Republicans will hash out these differences at a retreat in January, after which they're expected to announce their legislative agenda for the months running up to the midterm elections in November. Before that, McConnell and Ryan will meet with President Donald Trump at Camp David.

McConnell says his agenda for early 2018 will be dominated by a drive to forge a broad spending deal for the rest of the fiscal year; a bipartisan measure loosening Dodd-Frank banking rules for smaller institutions; and an immigration overhaul if talks between Republicans and Democrats can reach an agreement.

He's all but rejected the idea of another attempt to repeal the Affordable Care Act or taking on reform of welfare programs or so-called entitlement programs like Medicare. McConnell said such attempts can only be successful when both parties agree — for example, as in the case of changes to Social Security made under President Ronald Reagan.

"The only way I would be willing to go to entitlement reform — I assume that's a euphemism for things like Social Security and Medicare — would be if there were Democratic support," McConnell told the Wall Street Journal.

This suggests McConnell recognizes how hard it would be to get 51 senators to agree on changes to programs that help people facing hardship — let alone on Social Security, which pays benefits to tens of millions of retired workers and their dependents, as well as to millions more disabled workers.

That means Republicans could need help from Democrats to fast-track passage with only a simple majority.

Ryan, on the other hand, and many of his House Republicans, see overhauling social programs as the essential next step after their rewrite of the U.S. tax code, which is forecast to drain some $1.5 trillion from federal tax revenue over the next decade. Ryan contends that reforming entitlement programs and increasing economic growth by lowering taxes are both necessary to pay off the federal debt.

As a candidate, Trump promised that he wouldn't cut Medicare or Social Security. Other safety-net programs may be fair game, though. The president said in November that "we're looking very strongly at welfare reform, and that'll all take place right after taxes." And Ryan has said that Republicans are making an impression on Trump when it comes to Medicare.

Mandatory spending on programs like Social Security, Medicare and Medicaid represents more than half of U.S. government outlays.

House Minority Leader Nancy Pelosi has made it clear she doesn't plan to help Republicans hunt for savings in those areas. Pelosi pushed back hard on the Republican fiscal argument of using the revenue lost to their massive tax cuts as an excuse to shrink the size of government.

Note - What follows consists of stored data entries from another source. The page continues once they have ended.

(** C10: the loop of [_aws_acl] and the five listed permissions.  (1) When
    every grant carries a listed permission, [symb] is bound whenever it is
    read: the loop never raises UnboundLocalError.  (2) When the first
    grant carries any other permission the loop raises on that grant, with
    the bucket and the log untouched and nothing recorded; the exception is
    UnboundLocalError whenever the grantee key can be derived.  (3) When a
    later grant does, the loop runs exactly as if that grant carried the
    permission of the closest listed grant before it: the stale symbol goes
    to the later grant's grantee.  (4) So READ for alice followed by
    WRITE_ACP for bob reports R for bob. *)
Theorem aws_acl_symbol_precondition :
  (forall gs l s,
      Forall (fun g => listed (Permission g) = true) gs ->
      fst (grant_loop gs l s) <> Raised UnboundLocalError) /\
  (forall g rest b log,
      listed (Permission g) = false ->
      (exists e, grant_loop (g :: rest) loop_entry (b, log) = (Raised e, (b, log))) /\
      (forall u, grantee_user g (b, log) = (Returned u, (b, log)) ->
                 grant_loop (g :: rest) loop_entry (b, log) =
                 (Raised UnboundLocalError, (b, log)))) /\
  (forall g0 rest l s,
      listed (Permission g0) = true ->
      grant_loop (g0 :: rest) l s =
      grant_loop (g0 :: carry (Permission g0) rest) l s) /\
  details (final (_aws_acl (acl_answer [ grant_to "alice" "READ";
                                          grant_to "bob" "WRITE_ACP" ]))
                 acme_open []) =
  ["LIST"; "alice [R]"; "bob [R]"].
Proof.
  split; [exact grant_loop_listed_bound|].
  split; [exact grant_loop_first_unlisted|].
  split; [|reflexivity].
  intros g0 rest l [b log] Hg0.
  cbn [grant_loop]. unfold bind.
  destruct (grant_step g0 l (b, log)) as [[l'|e] [b' log']] eqn:E; [|reflexivity].
  destruct (permission_letter (Permission g0)) as [c|] eqn:Ec.
  2:{ apply listed_letter in Hg0. congruence. }
  destruct (grant_step_listed g0 l b log l' b' log' c Ec E) as [Hs Hr].
  now apply (carry_invariant rest (Permission g0) c).
Qed.

Lemma aws_acl_symbol_precondition_witness :
  grant_loop [grant_to "alice" "WRITE_ACP"; grant_to "alice" "READ"] loop_entry
    (acme_open, []) =
    (Raised UnboundLocalError, (acme_open, [])) /\
  grant_loop [grant_to "alice" "READ"; grant_to "bob" "WRITE_ACP"] loop_entry
    (acme_open, []) =
  grant_loop [grant_to "alice" "READ";
              with_permission (grant_to "bob" "WRITE_ACP") "READ"] loop_entry
    (acme_open, []).
Proof.
  destruct aws_acl_symbol_precondition as (_ & Hfirst & Hlater & _).
  split.
  - apply (proj2 (Hfirst (grant_to "alice" "WRITE_ACP") [grant_to "alice" "READ"]
                    acme_open [] eq_refl) "alice").
    reflexivity.
  - apply (Hlater (grant_to "alice" "READ") [grant_to "bob" "WRITE_ACP"]
             loop_entry (acme_open, [])).
    reflexivity.
Defined.

(** C8 at the failing input: the ACL lists WRITE_ACP for alice, then READ
    for alice.  [_aws_acl] raises UnboundLocalError on the first grant; no
    detail line is written for alice, the details are what the classifier
    left. *)
Theorem aws_acl_unlisted_first_grant :
  let grants := [grant_to "alice" "WRITE_ACP"; grant_to "alice" "READ"] in
  _aws_acl (acl_answer grants) (acme_open, []) =
    (Raised UnboundLocalError,
     (set_acl (AwsAcl (ManyGrants grants)) acme_open,
      [GET "https://acme.s3.amazonaws.com/?acl"])) /\
  details (final (_aws_acl (acl_answer grants)) acme_open []) = ["LIST"].
Proof. split; reflexivity. Qed.

(** The case of the specification: READ then WRITE for alice gives the
    single line alice [RW]. *)
Example aws_acl_alice_read_write :
  details (final (_aws_acl (acl_answer [ grant_to "alice" "READ";
                                          grant_to "alice" "WRITE" ]))
                 acme_open []) =
  ["LIST"; "alice [RW]"].
Proof. reflexivity. Qed.

(* ===================================================================== *)
(** * The fingerprint worker                                              *)
(* ===================================================================== *)

(** C6 at the failing input: an object URL on storage.googleapis.com is
    fingerprinted as google; the host has three labels, the path has a
    first segment and the registrable domain is one of the generic ones,
    and the name handed to [Bucket] is the one-element list holding the
    segment, not the segment. *)
Theorem bucket_name_is_a_list :
  fingerprint plain_lib object_url object_response = Some "google" /\
  Py.split "." (netloc (urlparse plain_lib object_url)) =
    ["storage"; "googleapis"; "com"] /\
  registered_domain_label (tldextract_extract plain_lib object_url) = "googleapis" /\
  bucket_name plain_lib object_url = PList ["mybucket"] /\
  bucket_name plain_lib object_url <> PStr "mybucket".
Proof.
  repeat split; try reflexivity.
  vm_compute. discriminate.
Qed.

(** The four branches of the name derivation: the first label of a host of
    more than three labels; else the registrable domain when the path has
    no first segment; else, for a generic base domain, the one-element list
    holding the first segment; else the registrable domain. *)
Lemma bucket_name_branches lib url :
  let labels := Py.split "." (netloc (urlparse lib url)) in
  let segments := Py.split "/" (path (urlparse lib url)) in
  let domain_name := registered_domain_label (tldextract_extract lib url) in
  ((3 < List.length labels)%nat ->
   bucket_name lib url = PStr (hd EmptyString labels)) /\
  ((List.length labels <= 3)%nat -> nth_error segments 1 = None ->
   bucket_name lib url = PStr domain_name) /\
  (forall segment,
      (List.length labels <= 3)%nat -> nth_error segments 1 = Some segment ->
      mem domain_name generic_base_domains = true ->
      bucket_name lib url = PList [segment]) /\
  (forall segment,
      (List.length labels <= 3)%nat -> nth_error segments 1 = Some segment ->
      mem domain_name generic_base_domains = false ->
      bucket_name lib url = PStr domain_name).
Proof.
  cbn zeta. unfold bucket_name.
  repeat split.
  - intros H. apply Nat.ltb_lt in H. now rewrite H.
  - intros H Hn. apply Nat.ltb_ge in H. rewrite H.
    destruct (Py.split "/" (path (urlparse lib url))) as [|s0 [|s1 rest]];
      cbn in *; congruence.
  - intros segment H Hn Hm. apply Nat.ltb_ge in H. rewrite H.
    destruct (Py.split "/" (path (urlparse lib url))) as [|s0 [|s1 rest]];
      cbn in *; try congruence.
    rewrite Hm. congruence.
  - intros segment H Hn Hm. apply Nat.ltb_ge in H. rewrite H.
    destruct (Py.split "/" (path (urlparse lib url))) as [|s0 [|s1 rest]];
      cbn in *; try congruence.
    now rewrite Hm.
Qed.

Lemma insert_sorted_In x y l : In x (Py.insert_sorted y l) <-> x = y \/ In x l.
Proof.
  induction l as [|z l IH]; cbn.
  - intuition.
  - destruct (String.leb y z); cbn; rewrite ?IH; intuition.
Qed.

Lemma sort_In x l : In x (Py.sort l) <-> In x l.
Proof.
  induction l as [|y l IH]; cbn; [tauto|].
  rewrite insert_sorted_In, IH. intuition.
Qed.

Lemma about_listed_once (pyset : PySet) :
  count_occ string_dec
    (Crawl.list_urls plain_lib pyset (same_page_twice pyset) false false)
    "http://example.com/about" = 1%nat.
Proof.
  set (U := "http://example.com/about").
  assert (Hin : In U (Crawl.list_urls plain_lib pyset (same_page_twice pyset)
                        false false)).
  { unfold same_page_twice. cbn [Crawl.list_urls Crawl.urls Crawl.childs].
    apply list_of_set_In, sort_In, in_map_iff. exists U. split; [reflexivity|].
    cbn [map snd flat_map filter app]. rewrite !app_nil_r.
    apply filter_In. split; [|reflexivity].
    unfold Crawl.extract_links. apply list_of_set_In. left. reflexivity. }
  pose proof (list_urls_no_repeat plain_lib pyset (same_page_twice pyset) false false) as Hnd.
  rewrite (NoDup_count_occ string_dec) in Hnd. specialize (Hnd U).
  apply (count_occ_In string_dec) in Hin. lia.
Qed.

(** [list_urls] never returns a URL twice, whatever order sets iterate in;
    a page with the two anchors [about] and [http://example.com/about]
    lists that URL exactly once. *)
Theorem list_urls_deduplicates :
  (forall lib pyset self scope full_query,
      NoDup (Crawl.list_urls lib pyset self scope full_query)) /\
  (forall pyset,
      count_occ string_dec
        (Crawl.list_urls plain_lib pyset (same_page_twice pyset) false false)
        "http://example.com/about" = 1%nat).
Proof. split; [exact list_urls_no_repeat | exact about_listed_once]. Qed.

(** Where state DOMAIN does come from: an Azure candidate that resolves
    and whose HTTP probe raises is appended with state DOMAIN, risk LOW and
    no details, without any enumeration. *)
Lemma azure_without_http_answer_is_DOMAIN net base_name work results log :
  resolves net (snd (fst work)) = true ->
  head_response net ("http://" ++ snd (fst work))%string = None ->
  search_buckets_item net base_name "azure" work (results, log) =
  (Returned tt,
   (results ++ [set_state DOMAIN
                  (Bucket_init (PStr (snd work)) (snd (fst work)) "azure"
                     (fst (fst work)))],
    (log ++ [DNS (snd (fst work))]) ++ [HEAD ("http://" ++ snd (fst work))%string])).
Proof.
  intros Hd Hh.
  unfold search_buckets_item, check_dns, check_host, bind, send, ret, call,
    results_append, process_status, update; cbn [fst snd].
  rewrite Hd, Hh. reflexivity.
Qed.

Lemma azure_without_http_answer_is_DOMAIN_witness :
  search_buckets_item dns_only "acme" "azure" acme_on_files ([], []) =
  (Returned tt,
   ([] ++ [set_state DOMAIN
             (Bucket_init (PStr (snd acme_on_files)) (snd (fst acme_on_files)) "azure"
                (fst (fst acme_on_files)))],
    ([] ++ [DNS (snd (fst acme_on_files))]) ++
    [HEAD ("http://" ++ snd (fst acme_on_files))%string])).
Proof.
  apply (azure_without_http_answer_is_DOMAIN dns_only "acme" acme_on_files [] []);
    reflexivity.
Defined.

(* ===================================================================== *)
(** * The accumulation of the grant loop against its specification        *)
(* ===================================================================== *)

Lemma mem_In x l : mem x l = true <-> In x l.
Proof.
  unfold mem. rewrite existsb_exists. split.
  - intros (y & Hy & E). apply String.eqb_eq in E. now subst.
  - intros H. exists x. split; [exact H | apply String.eqb_refl].
Qed.

Lemma first_seen_In x l : In x (first_seen l) <-> In x l.
Proof.
  induction l as [|y l IH]; cbn; [tauto|].
  rewrite filter_In, IH. split.
  - intros [H|[H _]]; auto.
  - intros [H|H]; auto.
    destruct (String.eqb x y) eqn:E.
    + apply String.eqb_eq in E. auto.
    + right. split; [exact H | reflexivity].
Qed.

Lemma mem_first_seen x l : mem x (first_seen l) = mem x l.
Proof.
  destruct (mem x l) eqn:E.
  - apply (proj2 (mem_In x (first_seen l))), (proj2 (first_seen_In x l)),
      (proj1 (mem_In x l)), E.
  - destruct (mem x (first_seen l)) eqn:E'; [|reflexivity].
    apply (proj1 (mem_In x (first_seen l))) in E'.
    apply (proj1 (first_seen_In x l)) in E'.
    apply (proj2 (mem_In x l)) in E'. congruence.
Qed.

Lemma first_seen_NoDup l : NoDup (first_seen l).
Proof.
  induction l as [|y l IH]; cbn; constructor.
  - rewrite filter_In. intros [_ H]. now rewrite String.eqb_refl in H.
  - now apply NoDup_filter.
Qed.

Lemma first_seen_snoc l x :
  first_seen (l ++ [x]) = if mem x l then first_seen l else first_seen l ++ [x].
Proof.
  induction l as [|y l IH]; [reflexivity|].
  cbn [app first_seen]. rewrite IH.
  change (mem x (y :: l)) with (String.eqb x y || mem x l).
  destruct (String.eqb x y) eqn:E; cbn [orb].
  - destruct (mem x l); [reflexivity|].
    rewrite filter_app. cbn [filter]. rewrite E. cbn. now rewrite app_nil_r.
  - destruct (mem x l); [reflexivity|].
    rewrite filter_app. cbn [filter]. rewrite E. reflexivity.
Qed.

Lemma concat_all_snoc l c : concat_all (l ++ [c]) = (concat_all l ++ c)%string.
Proof.
  unfold concat_all. induction l as [|x l IH]; cbn.
  - apply append_empty_r.
  - rewrite IH. now rewrite string_append_assoc.
Qed.

Lemma prefix_empty s : String.prefix EmptyString s = true.
Proof. destruct s; reflexivity. Qed.

Lemma contains_concat_all a ls :
  Forall single ls ->
  Py.contains (String a EmptyString) (concat_all ls) = mem (String a EmptyString) ls.
Proof.
  induction 1 as [|x ls [b ->] _ IH]; [reflexivity|].
  change (concat_all (String b EmptyString :: ls)) with (String b (concat_all ls)).
  cbn [Py.contains String.prefix mem existsb]. fold (mem (String a EmptyString) ls).
  rewrite IH. destruct (ascii_dec a b) as [->|Hab].
  - now rewrite prefix_empty, String.eqb_refl.
  - cbn [orb]. destruct (String.eqb_spec (String a EmptyString) (String b EmptyString)) as [E|_].
    + inversion E; congruence.
    + reflexivity.
Qed.

Lemma dict_get_keyed (f : string -> string) u ks :
  dict_get u (map (fun k => (k, f k)) ks) = if mem u ks then Some (f u) else None.
Proof.
  induction ks as [|k ks IH]; [reflexivity|].
  cbn [map dict_get mem existsb]. fold (mem u ks).
  destruct (String.eqb_spec u k) as [->|_]; [reflexivity | exact IH].
Qed.

Lemma dict_set_keyed (f : string -> string) u v ks :
  NoDup ks -> In u ks ->
  dict_set u v (map (fun k => (k, f k)) ks) =
  map (fun k => (k, if String.eqb k u then v else f k)) ks.
Proof.
  induction 1 as [|k ks Hk Hnd IH]; intros Hin; [destruct Hin|].
  cbn [map dict_set].
  destruct (String.eqb_spec u k) as [->|Hne].
  - rewrite String.eqb_refl. f_equal.
    apply map_ext_in. intros k' Hk'.
    destruct (String.eqb_spec k' k) as [->|_]; [contradiction | reflexivity].
  - destruct (String.eqb_spec k u) as [E|_]; [congruence|].
    f_equal. apply IH. destruct Hin; [congruence | assumption].
Qed.

Lemma symbols_granted_snoc v done u c :
  symbols_granted v (done ++ [(u, c)]) =
  symbols_granted v done ++ (if String.eqb u v then [c] else []).
Proof.
  unfold symbols_granted. rewrite filter_app, map_app. cbn.
  destruct (String.eqb u v); reflexivity.
Qed.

"This is part of the 'starve the beast' value system that the Republicans have," Pelosi said on Dec. 21.

The ideological divisions are even more complicated when it comes to immigration, one of the first issues Congress has to tackle when it returns in the new year.

McConnell said on Dec. 20 that he'd commit to putting on the floor in January legislation combining deportation protections for 800,000 young undocumented immigrants with a border security ­package.

That's contingent, though, on bipartisan negotiations yielding a deal "that can be widely supported by both political parties and actually become law."